═════ EXERCISE MATERIALS ═════
(** * SmartLedger bill service: shallow embedding and verification

    The development follows the layout of the repository:

    - [PyStr], [PyFloat], [PyDatetime]: the fragments of the Python
      built-ins the handlers rely on ([str.strip], [str.replace],
      [float], [round], [datetime.strptime], [datetime.strftime],
      [timedelta] addition);
    - [Db]: the two SQLite tables and the functions of [bills/db.py];
    - [Services]: what the three parser services return
      ([services/qwen.py], [services/baidu_qwen.py], [services/llm.py]);
    - [App]: the request handlers of [interface/app.py].

    Handlers are state-passing functions: they take the database, the
    reading of the clock and the request, and return the response paired
    with the new database.  An exception raised by Python code is a value
    of type [exn]; an [HTTPException] is a response carrying its status
    code. *)

From Stdlib Require Import ZArith Lia Bool List Ascii String.
From stdpp Require Import gmap strings list.

Local Open Scope Z_scope.

(** ** Strings *)

Module PyStr.

(** [str.isspace] on the ASCII range: TAB..CR, FS..US and the space.
    Text outside ASCII is carried as its UTF-8 bytes; none of those
    bytes is a space here. *)
Definition isspace (c : ascii) : bool :=
  let n := Z.of_N (N_of_ascii c) in
  ((9 <=? n) && (n <=? 13)) || ((28 <=? n) && (n <=? 32)).

Fixpoint lstrip (s : string) : string :=
  match s with
  | EmptyString => EmptyString
  | String c s' => if isspace c then lstrip s' else s
  end.

Fixpoint rstrip (s : string) : string :=
  match s with
  | EmptyString => EmptyString
  | String c s' =>
      match rstrip s' with
      | EmptyString => if isspace c then EmptyString else String c EmptyString
      | t => String c t
      end
  end.

(** [s.strip()] *)
Definition strip (s : string) : string := rstrip (lstrip s).

(** [s.replace(old, "")] for a non-empty [old]: the occurrences of
    [old] are deleted, scanning from the left and never overlapping.
    [skip] counts the characters of a match still to be dropped. *)
Fixpoint remove_from (old : string) (skip : nat) (s : string) : string :=
  match s with
  | EmptyString => EmptyString
  | String c s' =>
      match skip with
      | S k => remove_from old k s'
      | O =>
          if String.prefix old s
          then remove_from old (Nat.pred (String.length old)) s'
          else String c (remove_from old O s')
      end
  end.

Definition remove (old s : string) : string := remove_from old O s.

(** A decimal digit and its value. *)
Definition digit (c : ascii) : option Z :=
  let n := Z.of_N (N_of_ascii c) in
  if (48 <=? n) && (n <=? 57) then Some (n - 48) else None.

Definition isdigit (c : ascii) : bool :=
  match digit c with Some _ => true | None => false end.

(** The longest run of digits at the head of [s], and what follows. *)
Fixpoint take_digits (s : string) : list Z * string :=
  match s with
  | EmptyString => ([], EmptyString)
  | String c s' =>
      match digit c with
      | Some d => let '(ds, r) := take_digits s' in (d :: ds, r)
      | None => ([], s)
      end
  end.

(** Value of a digit sequence, most significant digit first. *)
Definition digits_val (ds : list Z) : Z :=
  fold_left (fun acc d => 10 * acc + d) ds 0.

(** ASCII lower-casing, for the case-insensitive literals of [float]. *)
Definition lower (c : ascii) : ascii :=
  let n := N_of_ascii c in
  if ((65 <=? n) && (n <=? 90))%N then ascii_of_N (n + 32) else c.

Fixpoint lower_str (s : string) : string :=
  match s with
  | EmptyString => EmptyString
  | String c s' => String (lower c) (lower_str s')
  end.

Definition digit_char (d : Z) : ascii := ascii_of_N (Z.to_N (48 + d)).

(** Decimal numeral of a natural number, [fuel] bounding the number of
    digits produced. *)
Fixpoint numeral_aux (fuel : nat) (n : Z) (acc : string) : string :=
  match fuel with
  | O => acc
  | S k =>
      let acc' := String (digit_char (n mod 10)) acc in
      if n <? 10 then acc' else numeral_aux k (n / 10) acc'
  end.

(** [str(n)] for [0 <= n]. *)
Definition numeral (n : Z) : string :=
  numeral_aux (S (Z.to_nat (Z.log2 n))) n EmptyString.

(** [n] written with at least [w] digits, padded with zeros on the left
    (the [%02d] and [%04d] of the C library). *)
Fixpoint zeros (k : nat) : string :=
  match k with O => EmptyString | S k' => String "0"%char (zeros k') end.

Definition zpad (w : nat) (n : Z) : string :=
  let s := numeral n in
  (zeros (w - String.length s) ++ s)%string.

End PyStr.

(** ** Floats

    A Python [float] is an IEEE 754 binary64 number.  A finite non-zero
    one is kept as sign, mantissa and binary exponent in canonical form:
    its value is [m * 2 ^ e] with [2^52 <= m < 2^53] and
    [-1074 <= e <= 971], or [m < 2^52] and [e = -1074] (subnormal). *)

Module PyFloat.

Inductive pyfloat : Type :=
| FNan
| FInf (neg : bool)
| FZero (neg : bool)
| FFin (neg : bool) (m : positive) (e : Z).

(** Nearest integer to [n / d], ties to the even one ([0 <= n], [0 < d]). *)
Definition round_half_even (n d : Z) : Z :=
  let q := n / d in
  let r := n mod d in
  if 2 * r <? d then q
  else if d <? 2 * r then q + 1
  else if Z.even q then q else q + 1.

(** [p / q] scaled by [2 ^ (- e)], as a fraction. *)
Definition scaled (p q e : Z) : Z * Z :=
  if 0 <=? e then (p, q * 2 ^ e) else (p * 2 ^ (- e), q).
(** * zcert: a shallow embedding of the certificate authority and the
    trust-store layer of zgo.at/zcert, with the properties of its spec. *)

From Stdlib Require Import Ascii String ZArith Lia Bool.
From stdpp Require Import base gmap list strings pretty.



(* ------------------------------------------------------------------ *)
(** ** Byte helpers *)

Definition code (c : ascii) : nat := nat_of_ascii c.

Definition is_digit (c : ascii) : bool := (48 <=? code c)%nat && (code c <=? 57)%nat.
Definition is_lower (c : ascii) : bool := (97 <=? code c)%nat && (code c <=? 122)%nat.
Definition is_upper (c : ascii) : bool := (65 <=? code c)%nat && (code c <=? 90)%nat.
Definition is_alpha (c : ascii) : bool := is_lower c || is_upper c.

(** Value of a hexadecimal digit, [None] for any other byte. *)
Definition hex_val (c : ascii) : option Z :=
  let n := code c in
  if is_digit c then Some (Z.of_nat (n - 48))
  else if (97 <=? n)%nat && (n <=? 102)%nat then Some (Z.of_nat (n - 87))
  else if (65 <=? n)%nat && (n <=? 70)%nat then Some (Z.of_nat (n - 55))
  else None.

Definition digit_val (c : ascii) : Z := Z.of_nat (code c - 48).

Fixpoint str_elem (c : ascii) (s : string) : bool :=
  match s with
  | EmptyString => false
  | String d s' => Ascii.eqb c d || str_elem c s'
  end.

(** [strings.Index(s, string(c))]-style split at the first occurrence. *)
Fixpoint cut_at (c : ascii) (s : string) : option (string * string) :=
  match s with
  | EmptyString => None
  | String d s' =>
      if Ascii.eqb c d then Some (EmptyString, s')
      else match cut_at c s' with
           | Some (a, b) => Some (String d a, b)
           | None => None
           end
  end.

(** [strings.LastIndex]-style split at the last occurrence. *)
Fixpoint cut_last (c : ascii) (s : string) : option (string * string) :=
  match s with
  | EmptyString => None
  | String d s' =>
      match cut_last c s' with
      | Some (a, b) => Some (String d a, b)
      | None => if Ascii.eqb c d then Some (EmptyString, s') else None
      end
  end.

Fixpoint str_prefix (p s : string) : bool :=
  match p, s with
  | EmptyString, _ => true
  | String a p', String b s' => Ascii.eqb a b && str_prefix p' s'
  | _, _ => false
  end.

(** [bytes.Contains(s, sub)]. *)
Fixpoint str_contains (s sub : string) : bool :=
  str_prefix sub s ||
  match s with
  | EmptyString => false
  | String _ s' => str_contains s' sub
  end.

(* ------------------------------------------------------------------ *)
(** ** Go's [net.ParseIP] (netip parser, as used by Go's net package)

    [net.ParseIP] scans for the first '.', ':' or '%': '.' selects the
    IPv4 parser, ':' the IPv6 parser, '%' (or neither) fails; a zone
    makes [ParseIP] return nil. The result is the address bytes. *)

(** [parseIPv4Fields]: state is the current octet value, the number of
    digits read, the completed fields, and whether the previous byte
    was a dot ([prev_dot] is also true at the start). *)
Fixpoint parse_ipv4_fields (s : string) (val : Z) (dig : nat)
    (fields : list Z) (prev_dot : bool) : option (list Z) :=
  match s with
  | EmptyString =>
      if (List.length fields <? 3)%nat then None else Some (fields ++ [val])
  | String c s' =>
      if is_digit c then
        if (dig =? 1)%nat && (val =? 0)%Z then None
        else let v := (val * 10 + digit_val c)%Z in
             if (255 <? v)%Z then None
             else parse_ipv4_fields s' v (S dig) fields false
      else if Ascii.eqb c "."%char then
        if prev_dot || (match s' with EmptyString => true | _ => false end)
        then None
        else if (List.length fields =? 3)%nat then None
        else parse_ipv4_fields s' 0 0 (fields ++ [val]) true
      else None
  end.

Definition parse_ipv4 (s : string) : option (list Z) :=
  parse_ipv4_fields s 0 0 [] true.

(** One hexadecimal group of [parseIPv6]: at most four digits; returns the
    value, the number of digits and the rest of the input. *)
Fixpoint hex_group (s : string) (acc : Z) (off : nat) : option (Z * nat * string) :=
  match s with
  | String c s' =>
      match hex_val c with
      | Some h =>
          if (3 <? off)%nat then None
          else hex_group s' (acc * 16 + h)%Z (S off)
      | None => Some (acc, off, s)
      end
  | EmptyString => Some (acc, off, s)
  end.

Definition split16 (v : Z) : list Z := [Z.shiftr v 8; Z.land v 255].

(** The main loop of [parseIPv6], after the zone and a leading "::" have
    been split off. [i] counts the bytes written,
    [ell] is the position of the ellipsis. *)
Fixpoint ipv6_loop (fuel : nat) (s : string) (i : nat) (ell : option nat)
    (ip : list Z) : option (list Z * nat * option nat * string) :=
  match fuel with
  | O => None
  | S fuel' =>
      if (16 <=? i)%nat then Some (ip, i, ell, s) else
      match hex_group s 0 0 with
      | None => None
      | Some (acc, off, rest) =>
          if (off =? 0)%nat then None else
          match rest with
          | String "."%char _ =>
              if (match ell with None => true | Some _ => false end)
                 && negb (i =? 12)%nat then None
              else if (16 <? i + 4)%nat then None
              else match parse_ipv4 s with
                   | Some f => Some (ip ++ f, (i + 4)%nat, ell, EmptyString)
                   | None => None
                   end
          | EmptyString => Some (ip ++ split16 acc, (i + 2)%nat, ell, EmptyString)
          | String ":"%char EmptyString => None
          | String ":"%char (String ":"%char r) =>
              match ell with
              | Some _ => None
              | None =>
                  let ip' := ip ++ split16 acc in
                  match r with
                  | EmptyString => Some (ip', (i + 2)%nat, Some (i + 2)%nat, EmptyString)
                  | _ => ipv6_loop fuel' r (i + 2)%nat (Some (i + 2)%nat) ip'
                  end
              end
          | String ":"%char r => ipv6_loop fuel' r (i + 2)%nat ell (ip ++ split16 acc)
          | _ => None
          end
      end
  end.

Definition parse_ipv6 (s0 : string) : option (list Z) :=
  let '(s, has_zone) :=
    match cut_at "%"%char s0 with Some (a, _) => (a, true) | None => (s0, false) end in
  if has_zone then None (* [ParseIP] rejects zones, and "%" alone is an error *)
  else
  let '(s, ell0) :=
    match s with
    | String ":"%char (String ":"%char r) => (r, Some 0%nat)
    | _ => (s, None)
    end in
  match s, ell0 with
  | EmptyString, Some _ => Some (repeat 0%Z 16)
  | _, _ =>
    match ipv6_loop 16 s 0 ell0 [] with
    | None => None
    | Some (ip, i, ell, rest) =>
        match rest with
        | String _ _ => None
        | EmptyString =>
            if (i <? 16)%nat then
              match ell with
              | None => None
              | Some e => Some (take e ip ++ repeat 0%Z (16 - i) ++ drop e ip)
              end
            else match ell with Some _ => None | None => Some ip end
        end
    end
  end.

(** [net.ParseIP]: [None] plays the role of the nil [net.IP]. *)
Fixpoint parse_ip_dispatch (s0 s : string) : option (list Z) :=
  match s with
  | EmptyString => None
  | String c s' =>
      if Ascii.eqb c "."%char then parse_ipv4 s0
      else if Ascii.eqb c ":"%char then parse_ipv6 s0
      else if Ascii.eqb c "%"%char then None
      else parse_ip_dispatch s0 s'
  end.

Definition ParseIP (s : string) : option (list Z) := parse_ip_dispatch s s.

(* ------------------------------------------------------------------ *)
(** ** Go's [mail.ParseAddress], on ASCII input

    The [Address] field of the result is returned. An addr-spec
    ([dot-atom "@" dot-atom], each part preceded by optional blanks, and
    followed by optional blanks) yields its [local "@" domain]. The other
    accepted forms (display names, angle addresses, groups, comments,
    quoted local parts) are all reported as [None] here: their [Address]
    always differs from the input, which is all [MakeCert] looks at. *)

Definition is_blank (c : ascii) : bool :=
  Ascii.eqb c " "%char || Ascii.eqb c (ascii_of_nat 9).

Fixpoint skip_space (s : string) : string :=
  match s with
  | String c s' => if is_blank c then skip_space s' else s
  | EmptyString => s
  end.

(** [isAtext(r, dot, false)] for an ASCII byte. *)
Definition is_atext (dot : bool) (c : ascii) : bool :=
  if Ascii.eqb c "."%char then dot
  else if str_elem c "()<>[]:;@\,"%string || Ascii.eqb c (ascii_of_nat 34) then false
  else (33 <=? code c)%nat && (code c <=? 126)%nat.

(** The longest prefix of atext bytes, and the rest. *)
Fixpoint span_atext (s : string) : string * string :=
  match s with
  | String c s' =>
      if is_atext true c then let '(a, r) := span_atext s' in (String c a, r)
      else (EmptyString, s)
  | EmptyString => (EmptyString, EmptyString)
  end.

(** [strings.HasSuffix(s, string(c))]. *)
Fixpoint ends_with (c : ascii) (s : string) : bool :=
  match s with
  | String d EmptyString => Ascii.eqb c d
  | String _ s' => ends_with c s'
  | EmptyString => false
  end.

(** [consumeAtom(true, false)]: non-empty, no leading, trailing or double dot. *)
Definition consume_atom (s : string) : option (string * string) :=
  let '(a, r) := span_atext s in
  match a with
  | EmptyString => None
  | _ =>
      if str_prefix "." a || str_contains a ".." || ends_with "."%char a then None
      else Some (a, r)
  end.

(** [consumeAddrSpec] restricted to a dot-atom local part and domain. *)
Definition consume_addr_spec (s : string) : option (string * string) :=
  match skip_space s with
  | String "034"%char _ => None
  | s1 =>
      match consume_atom s1 with
      | Some (local, String "@"%char r) =>
          match skip_space r with
          | String "["%char _ => None
          | r1 =>
              match consume_atom r1 with
              | Some (domain, rest) => Some ((local ++ "@" ++ domain)%string, rest)
              | None => None
              end
          end
      | _ => None
      end
  end.

Definition ParseAddress (s : string) : option string :=
  match consume_addr_spec s with
  | Some (spec, rest) =>
      match skip_space rest with
      | EmptyString => Some spec
      | _ => None
      end
  | None => None
  end.

(* ------------------------------------------------------------------ *)
(** ** Go's [url.Parse], on ASCII input

    Only what decides [Scheme] and [Host] and whether parsing fails is
    kept: [getScheme], the query and fragment split, the opaque and
    relative-path rules, [parseAuthority], [parseHost] and the escape
    checks of [unescape]. *)

Record URL := mkURL { Scheme : string; Opaque : string; Host : string;
                      Path : string }.

Inductive encoding := encodePath | encodeHost | encodeZone
                    | encodeUserPassword | encodeFragment.

Definition is_alnum (c : ascii) : bool := is_alpha c || is_digit c.

(** [shouldEscape(c, encodeHost)] (= [encodeZone]) for an ASCII byte. *)
Definition should_escape_host (c : ascii) : bool :=
  if is_alnum c then false
  else if str_elem c "!$&'()*+,;=:[]<>"%string || Ascii.eqb c (ascii_of_nat 34) then false
  else if str_elem c "-_.~"%string then false
  else true.

Definition host_mode (m : encoding) : bool :=
  match m with encodeHost | encodeZone => true | _ => false end.

(** [unescape(s, mode)]: the decoded string, or [None] for an escape error
    or an invalid host byte. *)
Fixpoint unescape (m : encoding) (s : string) : option string :=
  match s with
  | EmptyString => Some EmptyString
  | String "%"%char r =>
      match r with
      | String h1 (String h2 r') =>
          match hex_val h1, hex_val h2 with
          | Some v1, Some v2 =>
              let v := (v1 * 16 + v2)%Z in
              let is25 := (v =? 37)%Z in
              if (match m with encodeHost => true | _ => false end)
                 && (v1 <? 8)%Z && negb is25 then None
              else if (match m with encodeZone => true | _ => false end)
                 && negb is25 && negb (v =? 32)%Z
                 && should_escape_host (ascii_of_nat (Z.to_nat v)) then None
              else option_map (String (ascii_of_nat (Z.to_nat v))) (unescape m r')
          | _, _ => None
          end
      | _ => None
      end
  | String c r =>
      if host_mode m && (code c <? 128)%nat && should_escape_host c then None
      else option_map (String c) (unescape m r)
  end.

Definition all_digits (s : string) : bool :=
  forallb is_digit (list_ascii_of_string s).

(** [validOptionalPort]. *)
Definition valid_optional_port (p : string) : bool :=
  match p with
  | EmptyString => true
  | String ":"%char r => all_digits r
  | _ => false
  end.

(** [strings.Index(s, "%25")] as a split. *)
Fixpoint cut_pct25 (s : string) : option (string * string) :=
  match s with
  | EmptyString => None
  | String c s' =>
      if str_prefix "%25" s then Some (EmptyString, s)
      else match cut_pct25 s' with
           | Some (a, b) => Some (String c a, b)
           | None => None
           end
  end.
(** * StudyMate: the text chunker, the response parsers, retrieval and
    configuration, embedded from the Python sources.

    Python values are modelled as follows.
    - [int] is [Z] (unbounded); [//] is [Z.div] (floor division).
    - [str] is a list of Unicode code points ([N]); [len], slicing, [find],
      [rfind], [split], [strip] and the substring test [in] follow CPython,
      including the treatment of negative and out-of-range slice bounds.
    - a [while] loop is a fuelled fixpoint returning [None] when the fuel runs out
      before the loop condition turns false.
    - an exception raised inside a [try] block is [None] in the option monad;
      the [except] handler is the match on that option. *)

From Stdlib Require Import String Ascii.
From Stdlib Require Import ZArith NArith List Lia Bool Sorted.
Import ListNotations.
Local Open Scope Z_scope.

(** ** Python strings *)

Module PyStr.

Abbreviation char := N (only parsing).
Abbreviation str := (list N) (only parsing).

(** Rocq string literals, read as Python literals (ASCII only). *)
Definition of_string (s : String.string) : str :=
  map Ascii.N_of_ascii (String.list_ascii_of_string s).
Arguments of_string s%_string.

Definition len {A} (s : list A) : Z := Z.of_nat (length s).

Definition is_nil {A} (l : list A) : bool :=
  match l with [] => true | _ => false end.

(** [a == b] on strings. *)
Fixpoint str_eqb (a b : str) : bool :=
  match a, b with
  | [], [] => true
  | x :: a', y :: b' => (x =? y)%N && str_eqb a' b'
  | _, _ => false
  end.

(** [a < b] on strings: lexicographic on code points. *)
Fixpoint str_ltb (a b : str) : bool :=
  match a, b with
  | [], [] => false
  | [], _ :: _ => true
  | _ :: _, [] => false
  | x :: a', y :: b' =>
      if (x <? y)%N then true else if (y <? x)%N then false else str_ltb a' b'
  end.

(** [str.isspace] on one code point: the Unicode whitespace set CPython uses
    for [strip] and for the regular expression class [\s]. *)
Definition whitespace_points : list N :=
  [9; 10; 11; 12; 13; 28; 29; 30; 31; 32; 133; 160; 5760;
   8192; 8193; 8194; 8195; 8196; 8197; 8198; 8199; 8200; 8201; 8202;
   8232; 8233; 8239; 8287; 12288]%N.

Definition is_space (c : char) : bool := existsb (N.eqb c) whitespace_points.

Definition SP : char := 32%N.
═════
PROMPT - Some lines above hold the word "encoding". Copy all of them.

RESPONSE TO THIS EXERCISE -
Inductive encoding := encodePath | encodeHost | encodeZone
Definition host_mode (m : encoding) : bool :=
Fixpoint unescape (m : encoding) (s : string) : option string :=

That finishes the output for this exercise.